Enfin, abordons le rapport entre le film et le philosophe que le personnage de Stanley cite à plusieurs reprises : Nietzsche. Évidemment, il est fait référence à « Dieu est mort » (« je pense que Nietzsche a réglé son compte une bonne fois pour toutes à Dieu ») et au travail que l’homme doit faire sur lui-même suite à cette mort. Stanley est de ceux qui pensent que Dieu est mort, mais il ne parvient pas à reconstruire une morale personnelle et suite à cela, il est confronté à un néant qui lui fait profondément peur. C’est en cela que la présence de Sophie finira par le rassurer, car, ne parvenant pas à expliquer son « truc », il commence à y croire. Le film nous dit donc qu’une majorité de gens croit en quelque chose pour se rassurer, et que même certains des plus athées d’entre nous ont besoin de croire en quelque chose. Cependant, Stanley n’est qu’un personnage, et n’est, à mes yeux, pas le représentant de l’athée typique. La négation de Dieu et de l’âme ne fait pas de nous des gens forcément malheureux, et nous ne cherchons pas forcément à nous rassurer, simplement parce que cette forme de nihilisme ne doit pas nécessairement nous inquiéter. Il est difficile de discerner dans ce que l’on perçoit dans le film quelle est la pensée du personnage et quelle est la pensée du réalisateur. On rencontre le même problème en littérature.
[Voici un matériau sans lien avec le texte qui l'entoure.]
(** C10, as stated, fails on a builder that already holds a window: after
    [paginate(2, 10)], a call of [paginate(3, 5)] leaves [exec(true)]
    reporting page 2 and limit 10, those of the first [$skip] and [$limit]
    stages. *)
Lemma paginate_twice_reports_first_window :
  let b := UniversalQueryBuilder.paginate (int 3) (int 5)
             (UniversalQueryBuilder.paginate (int 2) (int 10)
                (UniversalQueryBuilder.new (sample_model 40))) in
  exists p,
    pagination (UniversalQueryBuilder.exec true b) = Some p /\
    page p = Some (int 2) /\ limit p = Some (int 10) /\
    page p <> Some (int 3) /\ limit p <> Some (int 5).
Proof.
  eexists. split; [reflexivity|].
  vm_compute. repeat split; try reflexivity; discriminate.
Qed.

(** C10, amended.  After [paginate(page, limit)] with integers page >= 1
    and limit >= 1 whose product lies within the safe integers, on a builder
    whose pipeline holds no stage with a truthy [$skip] or [$limit],
    [exec(true)] reports that page and that limit, recomputed from the
    [$skip] and [$limit] stages, whatever stages are added afterwards as
    long as none of them carries a truthy [$skip]; for page 1 the
    [{ $skip: 0 }] stage is not found and the fallback gives 1. *)
Theorem paginate_exec_round_trip
  {doc session : Type} (b : @UniversalQueryBuilder.t doc session)
  (post : list stage) (pg lim : Z) :
  1 <= pg -> 1 <= lim -> pg * lim <= MAX_SAFE_INTEGER ->
  find_truthy stage_skip truthy (UniversalQueryBuilder.pipeline b) = None ->
  find_truthy stage_limit truthy (UniversalQueryBuilder.pipeline b) = None ->
  find_truthy stage_skip truthy post = None ->
  exists p,
    pagination
      (UniversalQueryBuilder.exec true
         (UniversalQueryBuilder.push post
            (UniversalQueryBuilder.paginate (int pg) (int lim) b))) = Some p /\
    page p = Some (int pg) /\ limit p = Some (int lim).
Proof.
  intros Hpg Hlim _ Hskip Hlimit Hpost.
  eexists. split; [reflexivity|].
  cbn [page limit UniversalQueryBuilder.push UniversalQueryBuilder.paginate
       UniversalQueryBuilder.pipeline].
  rewrite num_sub_int, num_mul_int, <- app_assoc.
  rewrite find_limit_after_paginate by assumption.
  rewrite find_skip_after_paginate by assumption.
  cbn [to_number]. split;
    [|unfold num_or; rewrite int_truthy by lia; reflexivity].
  f_equal. destruct (Z.eqb_spec pg 1) as [-> | Hne].
  - reflexivity.
  - cbn [to_number]. rewrite num_div_exact by lia. rewrite num_add_int.
    replace (pg - 1 + 1) with pg by lia.
    unfold num_or. rewrite int_truthy by lia. reflexivity.
Qed.

Lemma paginate_exec_round_trip_witness :
  exists p,
    pagination
      (UniversalQueryBuilder.exec true
         (UniversalQueryBuilder.push [Project (VObj [("name", VNum (int 1))])]
            (UniversalQueryBuilder.paginate (int 1) (int 10)
               sample_query_builder))) = Some p /\
    page p = Some (int 1) /\ limit p = Some (int 10).
Proof.
  apply (paginate_exec_round_trip sample_query_builder
           [Project (VObj [("name", VNum (int 1))])] 1 10).
  - lia.
  - lia.
  - unfold MAX_SAFE_INTEGER. lia.
  - reflexivity.
  - reflexivity.
  - reflexivity.
Defined.

(** ** The pagination object of the three assemblers *)





(** ** Objects *)

Section ObjectFacts.
Context {A : Type}.
Implicit Types (m : obj A) (k : string) (v : A).

Lemma obj_get_set_same k v m : obj_get k (obj_set k v m) = Some v.
Proof.
  induction m as [|[k' v'] m IH]; cbn [obj_set obj_get].
  - rewrite String.eqb_refl. reflexivity.
  - destruct (String.eqb k k') eqn:E; cbn [obj_get]; rewrite E; auto.
Qed.

Lemma obj_get_set_other k k' v m :
  k <> k' -> obj_get k' (obj_set k v m) = obj_get k' m.
Proof.
  intros Hne. induction m as [|[k1 v1] m IH]; cbn [obj_set obj_get].
  - destruct (String.eqb_spec k' k); [congruence | reflexivity].
  - destruct (String.eqb_spec k k1) as [-> | Hk]; cbn [obj_get].
    + destruct (String.eqb_spec k' k1); [congruence | reflexivity].
    + rewrite IH. reflexivity.
Qed.

Lemma obj_set_set k v w m : obj_set k v (obj_set k w m) = obj_set k v m.
Proof.
  induction m as [|[k' v'] m IH]; cbn [obj_set].
  - rewrite String.eqb_refl. reflexivity.
  - destruct (String.eqb k k') eqn:E; cbn [obj_set]; rewrite E;
      [reflexivity | rewrite IH; reflexivity].
Qed.

Lemma obj_set_id k v m : obj_get k m = Some v -> obj_set k v m = m.
Proof.
  induction m as [|[k' v'] m IH]; cbn [obj_set obj_get]; [discriminate|].
  destruct (String.eqb k k') eqn:E.
  - intros H. injection H as ->. reflexivity.
  - intros H. rewrite IH by assumption. reflexivity.
Qed.

Lemma obj_get_in_keys k v m : obj_get k m = Some v -> In k (obj_keys m).
Proof.
  induction m as [|[k' v'] m IH]; cbn [obj_get obj_keys map fst]; [discriminate|].
  destruct (String.eqb_spec k k') as [-> | Hne]; [left; reflexivity|].
  intros H. right. apply IH. exact H.
Qed.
Et dans tous les cas, peu importe que je sois ou non d’accord avec le réalisateur sur cette idée, ça ne remet pas en cause son talent artistique. À mes yeux, la philosophie du personnage aurait mérité d’être davantage approfondie, mais je pense qu’en revoyant le film en ayant pris du recul, je saisirai plus de choses que la première fois. Je ne vais donc pas aller plus avant dans l’étude de la philosophie de ce passage, car il faudrait que j’aie le film sous les yeux afin d’être précis. Ce que j’explique ici ne reste donc qu’une première impression (avec un certain recul cependant).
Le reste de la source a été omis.